American ophthalmologist (1848 –1928)

Lucien Howe (September 18, 1848 – December 27, 1928) was an American physician who spent much of his career as a professor of ophthalmology at the University at Buffalo. In 1876 he was instrumental in the creation of the Buffalo Eye and Ear Infirmary.

Howe is mainly remembered for his work in the prevention of blindness. In 1926 he established the Howe Laboratory at Harvard Medical School for research and study of biochemistry, genetics, neurobiology, and physiology concerning the eye. The American Ophthalmology Society names its most prestigious award—the Lucien Howe Medal after him. Howe was a catalyst in New York State for an 1890 statute sometimes called "The Howe Law," requiring application of silver nitrate drops in the eyes of newborns as a disinfectant to prevent neonatal infection and possible blindness.
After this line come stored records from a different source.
(** * The Konami Code detector of [assets/js/main.js]

    A shallow embedding of the [KonamiCode] class (lines 340-597 of
    [src/assets/js/main.js]) together with the small part of the browser it
    talks to: the key-press and gamepad events, the [setInterval] poll loop,
    the [setTimeout] that ends the cooldown, and [Audio.play()].

    The object's fields are a record, every method is a function from world
    to world, and the browser's answers that the code cannot control (does
    [new Audio()] succeed, what does the n-th [play()] do, which gamepads
    does [navigator.getGamepads()] report) are inputs of the model. *)

From Stdlib Require Import ZArith NArith List String Bool Lia.
From stdpp Require Import base gmap strings list.
Import ListNotations.

Local Open Scope string_scope.

(** ** JavaScript values the code handles *)

Module Js.

(** What [gamepad.buttons[i]?.pressed] evaluates to: a boolean, or
    [undefined] when the button does not exist. *)
Inductive Val : Type :=
| Undefined
| Bool (b : bool).

Definition truthy (v : Val) : bool :=
  match v with
  | Bool true => true
  | _ => false
  end.

(** [a || b] *)
Definition or (a b : Val) : Val := if truthy a then a else b.

(** [o[key]] on an object used as a dictionary: a missing key reads as
    [undefined]. *)
Definition prop (o : gmap string Val) (key : string) : Val :=
  match o !! key with
  | Some v => v
  | None => Undefined
  end.

(** [k === a[n]] for a string [k] and an array of strings: an index out of
    range reads as [undefined], which equals no string. *)
Definition strict_eq (k : string) (e : option string) : bool :=
  match e with
  | Some s => String.eqb k s
  | None => false
  end.

(** [a[i]] for a number [i] that need not be a valid index. *)
Definition index {A : Type} (a : list A) (i : Z) : option A :=
  if (i <? 0)%Z then None else a !! Z.to_nat i.

End Js.

(** ** The browser *)

(** One entry of [navigator.getGamepads()]: the [pressed] level of each of
    its buttons. *)
Record Gamepad : Type := { buttons : list bool }.

(** What a call of [audio.play()] does: it returns a promise that resolves,
    a promise that rejects, or it throws synchronously (which is also what
    [play().catch] amounts to where [play()] returns no promise). *)
Inductive PlayOutcome : Type := PlayResolves | PlayRejects | PlayThrows.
Howe was also a major figure in support of eugenics. He believed that eugenics could be a tool in the fight against preventable blindness, specifically the small percentage of cases that were inherited. He theorized that by sterilizing the blind, inherited blindness could eventually be eradicated.
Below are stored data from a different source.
(* ===== verification/RecScan.v ===== *)
(** The iterators over records, [RecScan] of [defs.h]: the interface that table
    scans and index scans implement, the loop their clients run, and the rule by
    which a client reasons about the loop without knowing the scan. *)
From S2P Require Import Prelude.
From S2P Require Import Defs.

#[local] Open Scope prog_scope.

(** The members of a scan are a cursor [C], the file or index it runs on is in the
    state [St].  [rid] of an index scan reads the index. *)
Class RecScan (St C : Type) := {
  next : C → M St C;
  is_end : C → bool;
  rid : C → M St Rid }.

Section loop.
  Context {St C : Type} `{RecScan St C}.

(** [for (; !scan.is_end(); scan.next()) visit(scan.rid())], with the positions
    visited and the cursor at the end. *)
Fixpoint collect (fuel : nat) (c : C) : M St (list Rid * C) :=
  match fuel with
  | O => out_of_fuel
  | S fuel' =>
      if is_end c then ret ([], c)
      else
        let* r := rid c in
        let* c' := next c in
        let* l := collect fuel' c' in
        ret (r :: l.1, l.2)
  end.

(** [I l c s]: in state [s] the cursor [c] has the positions [l] before it. *)
Record scans (I : list Rid → C → St → Prop) : Prop := {
  scans_end c s : I [] c s → is_end c = true;
  scans_step r l c s : I (r :: l) c s → is_end c = false ∧
    ∃ s1 c' s2, rid c s = (Ret r, s1) ∧ next c s1 = (Ret c', s2) ∧ I l c' s2 }.

(** The loop visits what the scan promises, and one step more than there are
    positions is enough. *)
Lemma collect_ok I l c s fuel :
  scans I → I l c s → (length l < fuel)%nat →
  ∃ c' s', collect fuel c s = (Ret (l, c'), s') ∧ I [] c' s'.
Proof.
  intros HI. revert c s fuel. induction l as [|r l IH]; intros c s fuel Hc Hf; (destruct fuel as [|fuel]; [lia|]); simpl.
  - rewrite (scans_end _ HI c s Hc). by exists c, s.
  - destruct (scans_step _ HI r l c s Hc) as (-> & s1 & c1 & s2 & Hr & Hn & H1).
    simpl in Hf. destruct (IH c1 s2 fuel H1 ltac:(lia)) as (c' & s' & Hrun & H').
    exists c', s'. split; [|done]. run Hr. run Hn. by run Hrun.
Qed.

End loop.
Howe was a member of the International Eugenic Congress's Committee on Immigration and president of the Eugenics Research Association. The eugenics movement sought to prevent the birth of "defectives" through regulation of marriage, involuntary sterilization, or segregation of potential parents deemed genetically inadequate. Howe supported and helped draft proposed legislation to prevent procreation by people with poor vision and by people whose relatives had poor vision. He even advocated imprisonment of blind people to keep them from reproducing. Howe conducted surveys of homes for the blind nationwide to gather family histories and identify people whose blindness was believed to be hereditary. Howe headed a committee of the American Medical Association, which collaborated with the Eugenics Record Office to register family "pedigrees" of blind people.
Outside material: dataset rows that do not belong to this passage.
(* ===== verification/BufferPoolProofs.v ===== *)
(** Correctness of the buffer pool, for every disk and replacer that keep
    their laws.

    - [inv_x]/[pool_inv]: page table and frames agree, free and evictable
      frames are unpinned and disjoint, no frame is lost, a clean unpinned
      page equals its copy on disk;
    - [view]: the contents a page has, wherever it is (frame or disk): the
      abstract state of the pool is a map from page identifiers to contents;
    - one specification per method: it succeeds, keeps the invariant and acts
      on the view as the abstract map says. *)
From S2P Require Import Prelude.
From S2P Require Import Defs.
From S2P Require Import Replacer.
From S2P Require Import Disk.
From S2P Require Import BufferPool.
Import BufferPool.

#[local] Open Scope prog_scope.

Section invariant.
  Context {D : Type} {PS : PageStore D} {PSL : PageStoreLaws D}
          {R : Type} {RP : Replacer R} {RPL : ReplacerLaws R}.
  Notation pool := (t D R).
  Implicit Types (s : pool) (p : Page) (f g : Z) (i j : PageId).

Definition valid_id (d : D) (i : PageId) : Prop := ps_valid d (fd i) (page_no i).
Definition on_disk_at (d : D) (i : PageId) : option bytes := page_at d (fd i) (page_no i).

(** The frame holds a page (not just zeros of an unused frame). *)
Definition used (p : Page) : Prop := page_no (id_ p) ≠ INVALID_PAGE_ID.

(** The page may leave the frame without being written. *)
Definition clean_at (d : D) (p : Page) : Prop :=
  is_dirty_ p = false → on_disk_at d (id_ p) = Some (data_ p).

(** The invariant, except that frame [hole] (a frame being refilled) may be in
    neither list and may differ from the disk. *)
Record inv_x (hole : option Z) (s : pool) : Prop := {
  i_len : zlen (pages_ s) = pool_size_ s;
  i_table i f : page_table_ s !! i = Some f →
    ∃ p, frame s f = Some p ∧ id_ p = i ∧ used p;
  i_resident f p : frame s f = Some p → used p → page_table_ s !! id_ p = Some f;
  i_free_nodup : NoDup (free_list_ s);
  i_free f : f ∈ free_list_ s →
    hole ≠ Some f ∧ ∃ p, frame s f = Some p ∧ ¬ used p ∧ pin_count_ p = 0;
  i_repl : repl_inv (replacer_ s);
  i_cap : pool_size_ s <= capacity (replacer_ s);
  i_evict f : f ∈ evictable (replacer_ s) →
    hole ≠ Some f ∧ ∃ p, frame s f = Some p ∧ used p ∧ pin_count_ p = 0;
  i_unpinned f p : frame s f = Some p → pin_count_ p = 0 → hole ≠ Some f →
    f ∈ free_list_ s ∨ f ∈ evictable (replacer_ s);
  i_page f p : frame s f = Some p → 0 <= pin_count_ p ∧ zlen (data_ p) = PAGE_SIZE;
  i_clean f p : frame s f = Some p → used p → pin_count_ p = 0 → hole ≠ Some f →
    clean_at (disk_manager_ s) p;
  i_disk : ps_inv (disk_manager_ s);
  i_valid f p : frame s f = Some p → used p → valid_id (disk_manager_ s) (id_ p);
  i_unused f p : frame s f = Some p → ¬ used p → pin_count_ p = 0
}.

Definition pool_inv (s : pool) : Prop := inv_x None s.

(** Some frame can be given to a new page. *)
Definition has_frame (s : pool) : Prop :=
  free_list_ s ≠ [] ∨ evictable (replacer_ s) ≠ ∅.

(** The abstract contents of a page. *)
Definition view (s : pool) (i : PageId) : option bytes :=
  match page_table_ s !! i with
  | Some f => data_ <$> frame s f
  | None => on_disk_at (disk_manager_ s) i
  end.

(** The number of pins of a page. *)
Definition pins (s : pool) (i : PageId) : Z :=
  match page_table_ s !! i with
  | Some f => default 0 (pin_count_ <$> frame s f)
  | None => 0
  end.

Definition next_page (s : pool) (fd : Z) : Z := ps_next (disk_manager_ s) fd.

(** ** Frames *)

Lemma frame_range s f p : frame s f = Some p → 0 <= f < zlen (pages_ s).
Proof.
  unfold frame. destruct (Z.leb_spec 0 f); [|done].
  intros Hf%lookup_lt_Some. lia.
Qed.

Lemma frame_set_frame s f q p g :
  frame s f = Some q → frame (set_frame f p s) g = if decide (g = f) then Some p else frame s g.
Proof.
  intros Hf%frame_range. unfold frame, set_frame; simpl.
  destruct (Z.leb_spec 0 g).
  - rewrite list_lookup_insert. case_decide; case_decide; try done; lia.
  - rewrite decide_False by lia. done.
Qed.

Lemma set_frame_len s f p : length (pages_ (set_frame f p s)) = length (pages_ s).
Proof. apply length_insert. Qed.

Lemma get_page_Some s f p : frame s f = Some p → get_page f s = (Ret p, s).
Proof. intros Hf. unfold get_page, or_ub. by rewrite Hf. Qed.

Lemma upd_page_Some s f p h :
  frame s f = Some p → upd_page f h s = (Ret tt, set_frame f (h p) s).
Proof. intros Hf. unfold upd_page. by run (get_page_Some _ _ _ Hf). Qed.

Lemma on_disk_Ret {A} (m : M D A) s a d :
  m (disk_manager_ s) = (Ret a, d) → on_disk m s = (Ret a, set_disk d s).
Proof. apply (zoom_Ret disk_manager_ set_disk). Qed.

Lemma on_replacer_Ret {A} (m : M R A) s a r :
  m (replacer_ s) = (Ret a, r) → on_replacer m s = (Ret a, set_replacer r s).
Proof. apply (zoom_Ret replacer_ set_replacer). Qed.

(** ** Consequences of the invariant *)

Lemma table_inj hole s i j f :
  inv_x hole s → page_table_ s !! i = Some f → page_table_ s !! j = Some f → i = j.
Proof.
  intros Hi H1 H2. destruct (i_table _ _ Hi _ _ H1) as (p & Hp & <- & _).
  destruct (i_table _ _ Hi _ _ H2) as (q & Hq & <- & _). congruence.
Qed.

Lemma table_valid hole s i f :
  inv_x hole s → page_table_ s !! i = Some f → valid_id (disk_manager_ s) i.
Proof.
  intros Hi Ht. destruct (i_table _ _ Hi _ _ Ht) as (p & Hp & <- & Hu).
  by eapply i_valid.
Qed.

Lemma free_evict_disjoint hole s f :
  inv_x hole s → f ∈ free_list_ s → f ∉ evictable (replacer_ s).
Proof.
  intros Hi Hf He. destruct (i_free _ _ Hi _ Hf) as (_ & p & Hp & Hu & _).
  destruct (i_evict _ _ Hi _ He) as (_ & q & Hq & Hu' & _). simplify_eq. done.
Qed.

(** ** [FindVictimPage] *)

Lemma FindVictimPage_spec old s :
  pool_inv s → has_frame s →
  ∃ f s' p, FindVictimPage old s = (Ret (true, f), s') ∧ inv_x (Some f) s' ∧
    frame s' f = Some p ∧ pin_count_ p = 0 ∧
    (used p → clean_at (disk_manager_ s') p) ∧
    pages_ s' = pages_ s ∧ page_table_ s' = page_table_ s ∧
    disk_manager_ s' = disk_manager_ s ∧ pool_size_ s' = pool_size_ s.
Proof.
  intros Hi Hav. unfold FindVictimPage. step.
  destruct (free_list_ s) as [|f rest] eqn:Hfree.
  - destruct Hav as [?|Hav]; [done|].
    destruct (victim_law old (replacer_ s) (i_repl _ _ Hi)) as [[? _]|Hv]; [done|].
    destruct Hv as (f & r' & Hin & Hvic & Hri & Hev & Hcap).
    destruct (i_evict _ _ Hi _ Hin) as (_ & p & Hp & Hu & Hpin).
    exists f, (set_replacer r' s), p. rewrite (on_replacer_Ret _ _ _ _ Hvic).
    split_and!; try done; [|intros Hu'; by apply (i_clean None s Hi f p)].
    destruct Hi. split; simpl; try done.
    + rewrite Hfree. intros g Hg. by apply elem_of_nil in Hg.
    + by rewrite Hcap.
    + rewrite Hev. intros g Hg. apply elem_of_difference in Hg as [Hg Hne].
      split; [|by apply i_evict0]. intros [= ->]. set_solver.
    + intros g q Hq Hz Hne. rewrite Hfree, Hev in *.
      destruct (i_unpinned0 _ _ Hq Hz) as [Hc|Hc]; [done| |right].
      { by apply elem_of_nil in Hc. }
      apply elem_of_difference. split; [done|]. intros ->%elem_of_singleton. done.
    + intros g q Hq Hu' Hz _. by eapply i_clean0.
  - destruct (i_free _ _ Hi f) as (_ & p & Hp & Hu & Hpin).
    { rewrite Hfree. by left. }
    exists f, (set_free rest s), p. split; [done|].
    split_and!; try done.
    pose proof (i_free_nodup _ _ Hi) as Hnd. rewrite Hfree in Hnd.
    apply NoDup_cons in Hnd as [Hnf Hnd].
    pose proof (λ g, free_evict_disjoint None s g Hi) as Hdis.
    destruct Hi. split; simpl; try done.
    + intros g Hg. split; [intros [= ->]; done|]. apply i_free0. rewrite Hfree. by right.
    + intros g Hg. split; [|by apply i_evict0]. intros [= ->].
      apply (Hdis g); [|done]. rewrite Hfree. by left.
    + intros g q Hq Hz Hne. rewrite Hfree in i_unpinned0.
      destruct (i_unpinned0 _ _ Hq Hz) as [Hc|?]; [done| |by right].
      apply elem_of_cons in Hc as [->|?]; [done|by left].
    + intros g q Hq Hu' Hz _. by eapply i_clean0.
Qed.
Leaders of the eugenics movement such as Harry Hamilton Laughlin regarded Howe's eugenics campaign against blindness as an opening wedge for a far more ambitious eugenics agenda, paving the way for broader measures against the birth of other babies with inherited "defects." Howe and his eugenicist colleagues sought to craft legislation that would pass constitutional muster. They believed that blindness, as a hygienic trait, would be an easier target for eugenics legislation than such "defective" traits as "feeblemindedness" or a family history of poverty.

Howe's own eugenics activism targeted more than blindness. He also proposed requiring a large cash bond from any marriage license applicant suspected of being "unfit." This bond, held till the wife reached the age of 45, would be used to defray any expenses the state incurred as a result of the couple's defective children. Howe opposed women’s suffrage and testified against the Nineteenth Amendment in Congress.